### Exercise
Work out how many lines in the data include the string "https"; reply with that number alone.
Provided records START
(* ===== verification/Conn.v ===== *)
(** * Connections and the client cache (src/client/hyper.rs)

    The connection mode of a request, the TLS connector it needs, and the cache of
    pooled clients keyed by mode.  OpenSSL's refusals and the system's certificate
    store are parameters. *)
From stdpp Require Import gmap.
From S2P Require Import Prelude RustStd NetAddr ClientError Uri Config Request Response.

(** ** Connection modes *)

(** [Display] of an address. *)
Definition hex_digits (n : Z) : bytes :=
  let d i := Z.land (Z.shiftr n (4 * i)) 15 in
  let digit x := if x <? 10 then 48 + x else 87 + x in
  if n <? 16 then [digit (d 0)] else if n <? 256 then [digit (d 1); digit (d 0)]
  else if n <? 4096 then [digit (d 2); digit (d 1); digit (d 0)]
  else [digit (d 3); digit (d 2); digit (d 1); digit (d 0)].
Fixpoint joined (sep : bytes) (l : list bytes) : bytes :=
  match l with [] => [] | [x] => x | x :: l => x ++ sep ++ joined sep l end.

(** The first longest run of zero segments: [(start, length)]. *)
Fixpoint zero_run (l : list Z) (i : nat) (cur best : nat * nat) : nat * nat :=
  match l with
  | [] => best
  | x :: l =>
      if x =? 0 then
        let cur := (if Nat.eqb cur.2 0 then i else cur.1, S cur.2) in
        zero_run l (S i) cur (if Nat.ltb best.2 cur.2 then cur else best)
      else zero_run l (S i) (0, 0)%nat best
  end.
Definition ipv4_text (a : Ipv4Addr) : bytes := joined (bs ".") (map dec a).
Definition ipv6_text (a : Ipv6Addr) : bytes :=
  match a with
  | [0; 0; 0; 0; 0; 0xffff; x; y] => bs "::ffff:" ++ ipv4_text (be16 x ++ be16 y)
  | _ =>
      let '(start, len) := zero_run a 0 (0, 0)%nat (0, 0)%nat in
      if Nat.ltb 1 len then
        joined (bs ":") (map hex_digits (take start a)) ++ bs "::"
        ++ joined (bs ":") (map hex_digits (drop (start + len) a))
      else joined (bs ":") (map hex_digits a)
  end.
Definition ip_text (a : IpAddr) : bytes := match a with V4 a => ipv4_text a | V6 a => ipv6_text a end.

Record TlsKey := mkTlsKey {
  k_verify_certs : bool;
  k_cipher_string : option bytes;
  k_min_tls_version : option bytes;
  k_max_tls_version : option bytes;
  k_alpn_protocols : option (list bytes)
}.

#[export] Instance TlsKey_eq_dec : EqDecision TlsKey.
Proof. solve_decision. Defined.
#[export] Instance TlsKey_countable : Countable TlsKey.
Proof.
  refine (inj_countable' (λ k, (k_verify_certs k, k_cipher_string k, k_min_tls_version k, k_max_tls_version k, k_alpn_protocols k))
    (λ '(v, c, mi, ma, a), mkTlsKey v c mi ma a) _). by intros [].
Defined.

Definition from_config (c : RequestConfig) : TlsKey :=
  mkTlsKey (should_verify_certs c) c.(cipher_string) c.(min_tls_version) c.(max_tls_version) c.(alpn_protocols).

Inductive ConnMode :=
  | Direct (tls : TlsKey)
  | ForwardProxy (proxy_url : bytes)
  | Tunnel (proxy_url : bytes) (tls : TlsKey)
  | Socks5 (proxy_url : bytes) (tls : TlsKey).

#[export] Instance ConnMode_eq_dec : EqDecision ConnMode.
Proof. solve_decision. Defined.
#[export] Instance ConnMode_countable : Countable ConnMode.
Proof.
  refine (inj_countable' (λ m, match m with
      | Direct k => inl (inl k) | ForwardProxy u => inl (inr u)
      | Tunnel u k => inr (inl (u, k)) | Socks5 u k => inr (inr (u, k)) end)
    (λ x, match x with
      | inl (inl k) => Direct k | inl (inr u) => ForwardProxy u
      | inr (inl (u, k)) => Tunnel u k | inr (inr (u, k)) => Socks5 u k end) _). by intros [].
Defined.

Section parse.
Context (parse_uri : bytes → bytes + Uri).

Definition proxy_uri_of (proxy_url : bytes) : exec ClientError Uri :=
  parse_url parse_uri (bs "invalid proxy URL: ") proxy_url.

Definition conn_mode (config : RequestConfig) (target_uri : Uri) : exec ClientError ConnMode :=
  let tls := from_config config in
  match effective_proxy config (default [] target_uri.(host)) with
  | None => Ok (Direct tls)
  | Some proxy_url =>
      proxy_uri ← proxy_uri_of proxy_url;
      let proxy_scheme := default [] proxy_uri.(scheme_str) in
      if bool_decide (proxy_scheme = bs "http") || bool_decide (proxy_scheme = bs "https") then
        if bool_decide (target_uri.(scheme_str) = Some (bs "https")) then Ok (Tunnel proxy_url tls)
        else Ok (ForwardProxy proxy_url)
      else if bool_decide (proxy_scheme = bs "socks5") || bool_decide (proxy_scheme = bs "socks5h") then
        Ok (Socks5 proxy_url tls)
      else Err (err_other (bs "unsupported proxy scheme '" ++ proxy_scheme ++ bs "' (use http, https, socks5)"))
  end.

(** ** The connector *)

(** What the OpenSSL builder is told, with security level 0. *)
Record SslConnector := mkSsl {
  verify_peer : bool;
  ciphers : option bytes;
  min_proto : option SslVersion;
  max_proto : option SslVersion;
  alpn_wire : bytes
}.

#[export] Instance SslConnector_eq_dec : EqDecision SslConnector.
Proof. solve_decision. Defined.

(** The builder calls that can be refused. *)
Inductive ssl_call :=
  | SslBuilder
  | LoadCaCerts
  | SetCipherList (s : bytes)
  | SetMinProto (v : SslVersion)
  | SetMaxProto (v : SslVersion)
  | SetAlpnProtos (w : bytes).

(** The refusals' texts. *)
Context (refuses : ssl_call → option bytes).

Definition ssl_try (c : ssl_call) (ctx : bytes) : exec ClientError () :=
  match refuses c with Some e => Err (err_tls (ctx ++ e)) | None => Ok tt end.

Definition proto_version (v : option bytes) (call : SslVersion → ssl_call) (ctx : bytes)
    : exec ClientError (option SslVersion) :=
  match v with
  | None => Ok None
  | Some s => v ← parse_tls_version s; ssl_try (call v) ctx;; Ok (Some v)
  end.

(** The settings of [config], with the ALPN list to offer when it names none. *)
Definition ssl_settings (config : RequestConfig) (default_alpn : bytes) : exec ClientError SslConnector :=
  ssl_try SslBuilder (bs "SSL setup failed: ");;
  (if should_verify_certs config then ssl_try LoadCaCerts [] else Ok tt);;
  (match config.(cipher_string) with
   | Some c => ssl_try (SetCipherList c) (bs "invalid cipher string '" ++ c ++ bs "': ")
   | None => Ok tt
   end);;
  min ← proto_version config.(min_tls_version) SetMinProto (bs "failed to set min TLS version: ");
  max ← proto_version config.(max_tls_version) SetMaxProto (bs "failed to set max TLS version: ");
  alpn ← match config.(alpn_protocols) with
         | Some protos => encode_alpn_protocols protos
         | None => Ok default_alpn
         end;
  ssl_try (SetAlpnProtos alpn) (bs "failed to set ALPN: ");;
  Ok (mkSsl (should_verify_certs config) config.(cipher_string) min max alpn).

(** The pooled client offers h2 and http/1.1, the direct one http/1.1 only. *)
Definition pooled_alpn : bytes := 2 :: bs "h2" ++ 8 :: bs "http/1.1".
Definition direct_alpn : bytes := 8 :: bs "http/1.1".

Record OpenSslConnector := mkConnector { ssl : SslConnector; connect_timeout : Z }.

Definition OpenSslConnector_new (config : RequestConfig) : exec ClientError OpenSslConnector :=
  ssl ← ssl_settings config pooled_alpn;
  Ok (mkConnector ssl (timeout config)).

(** The server name sent, and the identity the certificate is checked against. *)
Record Identity := mkIdentity { sni : option bytes; pinned : option (IpAddr + bytes) }.
Definition ssl_identity (host : bytes) (verify : bool) : Identity :=
  mkIdentity (if bool_decide (parse_ip host = None) then Some host else None)
    (if verify then Some (match parse_ip host with Some ip => inl ip | None => inr host end) else None).

End parse.

(** ** The cache *)

Inductive AnyClient := DirectClient | TunnelProxyClient (proxy : Uri) | Socks5ProxyClient (proxy : Uri).

(** The slots are shared by all clones of an entry, so they live in it. *)
Record CachedClient := mkCached {
  inner : AnyClient;
  connector : OpenSslConnector;
  cert_slot : option CertInfo;
  peer_slot : gmap bytes IpAddr
}.

Abbreviation HyperClient := (gmap ConnMode CachedClient).
Definition HyperClient_new : HyperClient := ∅.

Section cache.
Context (parse_uri : bytes → bytes + Uri) (refuses : ssl_call → option bytes).

(** A connection that the pooled client opened through the connector: the address it
    was asked for, the peer, and, once a TLS handshake is through, the certificate. *)
Record opened := mkOpened { o_uri : Uri; o_peer : option IpAddr; o_handshake : option (option CertInfo) }.

(** [OpenSslConnector::call]: what it leaves in the slots. *)
Definition connector_call (c : CachedClient) (o : opened) : CachedClient :=
  let peers := match peer_slot_key o.(o_uri), o.(o_peer) with
               | Some key, Some ip => <[key := ip]> c.(peer_slot)
               | _, _ => c.(peer_slot)
               end in
  let cert := if bool_decide (o.(o_uri).(scheme_str) = Some (bs "https"))
              then match o.(o_handshake) with Some cert => cert | None => c.(cert_slot) end
              else c.(cert_slot) in
  mkCached c.(inner) c.(connector) cert peers.

Definition build_inner (mode : ConnMode) : exec ClientError AnyClient :=
  match mode with
  | Direct _ => Ok DirectClient
  | ForwardProxy _ => Panic
  | Tunnel proxy_url _ => u ← proxy_uri_of parse_uri proxy_url; Ok (TunnelProxyClient u)
  | Socks5 proxy_url _ => u ← proxy_uri_of parse_uri proxy_url; Ok (Socks5ProxyClient u)
  end.

Definition get_or_build (self : HyperClient) (config : RequestConfig) (mode : ConnMode)
    : exec ClientError (CachedClient * HyperClient) :=
  match self !! mode with
  | Some cached => Ok (cached, self)
  | None =>
      connector ← OpenSslConnector_new refuses config;
      inner ← build_inner mode;
      let cached := mkCached inner connector None ∅ in
      Ok (cached, <[mode := cached]> self)
  end.

(** ** Facts *)

(** The TLS settings of a mode. *)
Definition mode_tls (m : ConnMode) : option TlsKey :=
  match m with Direct k | Tunnel _ k | Socks5 _ k => Some k | ForwardProxy _ => None end.

(** A mode that [conn_mode] chooses for [config]. *)
Lemma conn_mode_tls config uri m : conn_mode parse_uri config uri = Ok m →
  ∀ k, mode_tls m = Some k → k = from_config config.
Proof.
  unfold conn_mode. destruct (effective_proxy _ _) as [p|]; [|intros [= <-] k [= <-]; done].
  intros H k. inv_bind. repeat case_match; inv_bind; cbn; congruence.
Qed.

(** TLS settings depend on the key only. *)
Lemma ssl_settings_key c c' d : from_config c = from_config c' → ssl_settings refuses c d = ssl_settings refuses c' d.
Proof. unfold from_config, ssl_settings. intros [= -> -> -> -> ->]. done. Qed.

(** The client of a mode: none but a direct one reaches a target by itself, and a
    tunnelling one goes through the very proxy of the mode. *)
Definition inner_fits (m : ConnMode) (a : AnyClient) : Prop :=
  match m with
  | Direct _ => a = DirectClient
  | Tunnel p _ => ∃ u, parse_uri p = inr u ∧ a = TunnelProxyClient u
  | Socks5 p _ => ∃ u, parse_uri p = inr u ∧ a = Socks5ProxyClient u
  | ForwardProxy _ => False
  end.

(** Every cached client goes the way of its key, with the TLS settings the key asks for. *)
Definition cache_ok (self : HyperClient) : Prop :=
  map_Forall (λ m c, inner_fits m (inner c) ∧ ∃ k, mode_tls m = Some k ∧
    ∀ config, from_config config = k → ssl_settings refuses config pooled_alpn = Ok (ssl (connector c))) self.

Lemma cache_ok_empty : cache_ok HyperClient_new.
Proof. apply map_Forall_empty. Qed.

Lemma proxy_uri_of_ok p u : proxy_uri_of parse_uri p = Ok u → parse_uri p = inr u.
Proof. unfold proxy_uri_of, parse_url. destruct (parse_uri p); [done|by intros [= <-]]. Qed.

Lemma build_inner_fits mode a : build_inner mode = Ok a → inner_fits mode a.
Proof.
  destruct mode; cbn; intros H; inv_bind; [done| |];
    (eexists; split; [by apply proxy_uri_of_ok|done]).
Qed.

Lemma get_or_build_ok self config mode cached self' k :
  cache_ok self → mode_tls mode = Some k → from_config config = k →
  get_or_build self config mode = Ok (cached, self') →
  cache_ok self' ∧ self' !! mode = Some cached ∧ ssl_settings refuses config pooled_alpn = Ok (ssl (connector cached)) ∧
  (∀ m, m ≠ mode → self' !! m = self !! m) ∧ inner_fits mode (inner cached).
Proof.
  intros Hok Hk Hc H. unfold get_or_build in H. destruct (self !! mode) as [c|] eqn:E.
  - injection H as <- <-. destruct (Hok _ _ E) as (Hi & k' & Hk' & Hs). split_and!; [done|done| |done|done].
    rewrite Hk in Hk'. injection Hk' as <-. by apply Hs.
  - inv_bind. unfold OpenSslConnector_new in *. inv_bind. split_and!.
    + apply map_Forall_insert_2; [|done]. split; [by apply build_inner_fits|]. eexists. split; [exact Hk|]. intros c' Hc'.
      rewrite (ssl_settings_key c' config) by congruence. done.
    + apply lookup_insert_eq.
    + done.
    + intros m Hm. by apply lookup_insert_ne.
    + by apply build_inner_fits.
Qed.

Lemma connector_call_connector c o : connector (connector_call c o) = connector c.
Proof. done. Qed.
End cache.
Provided records END
### Solved problem
4